(** * wyoming-whisper-api-client: the entry point and the session core

    A shallow embedding of [wyoming_whisper_api_client/__main__.py]:
    the command-line surface built with [argparse], the capability
    descriptor, the single [asyncio.Lock] and the handler factory given to
    [AsyncServer.run].  The per-connection handler class lives in
    [handler.py]; its behaviour is modelled from the specification and
    marked as such. *)

From Stdlib Require Import ZArith QArith String Ascii.
From Stdlib.Strings Require Import Byte.
From stdpp Require Import base gmap strings list.

Local Open Scope string_scope.
Local Open Scope list_scope.

(** ** Python values that appear in the argument namespace *)

Inductive PyVal :=
  | PyNone
  | PyBool (b : bool)
  | PyStr (s : string)
  | PyFloat (q : Q)
  | PyList (l : list string).

(** [os.environ] is a mapping from names to strings. *)
Definition os_environ_get (environ : gmap string string) (k : string) : PyVal :=
  match environ !! k with
  | Some v => PyStr v
  | None => PyNone
  end.

(** ** String helpers used by the option scanner *)

Module Str.

Definition startswith (s p : string) : bool := String.prefix p s.

Fixpoint contains (c : ascii) (s : string) : bool :=
  match s with
  | EmptyString => false
  | String a r => Ascii.eqb a c || contains c r
  end.

(** [s.split(c, 1)] when [c] occurs in [s]. *)
Fixpoint split1 (c : ascii) (s : string) : option (string * string) :=
  match s with
  | EmptyString => None
  | String a r =>
      if Ascii.eqb a c then Some (EmptyString, r)
      else match split1 c r with
           | Some (l, t) => Some (String a l, t)
           | None => None
           end
  end.

(** [s.lstrip(c)] *)
Fixpoint lstrip (c : ascii) (s : string) : string :=
  match s with
  | String a r => if Ascii.eqb a c then lstrip c r else s
  | EmptyString => EmptyString
  end.

(** [s.replace(c, d)] for single characters *)
Fixpoint replace (c d : ascii) (s : string) : string :=
  match s with
  | EmptyString => EmptyString
  | String a r => String (if Ascii.eqb a c then d else a) (replace c d r)
  end.

Definition is_digit (a : ascii) : bool :=
  let n := nat_of_ascii a in (48 <=? n)%nat && (n <=? 57)%nat.

Fixpoint all_digits (s : string) : bool :=
  match s with
  | EmptyString => true
  | String a r => is_digit a && all_digits r
  end.

Definition nonempty (s : string) : bool :=
  match s with EmptyString => false | _ => true end.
● ● ●
» PROBLEM TO WORK ON
Each line from the start of the records through the line holding "From Stdlib Require" must be returned exactly; nothing else belongs in the answer.

» FINAL ANSWER
(** * wyoming-whisper-api-client: the entry point and the session core

    A shallow embedding of [wyoming_whisper_api_client/__main__.py]:
    the command-line surface built with [argparse], the capability
    descriptor, the single [asyncio.Lock] and the handler factory given to
    [AsyncServer.run].  The per-connection handler class lives in
    [handler.py]; its behaviour is modelled from the specification and
    marked as such. *)

From Stdlib Require Import ZArith QArith String Ascii.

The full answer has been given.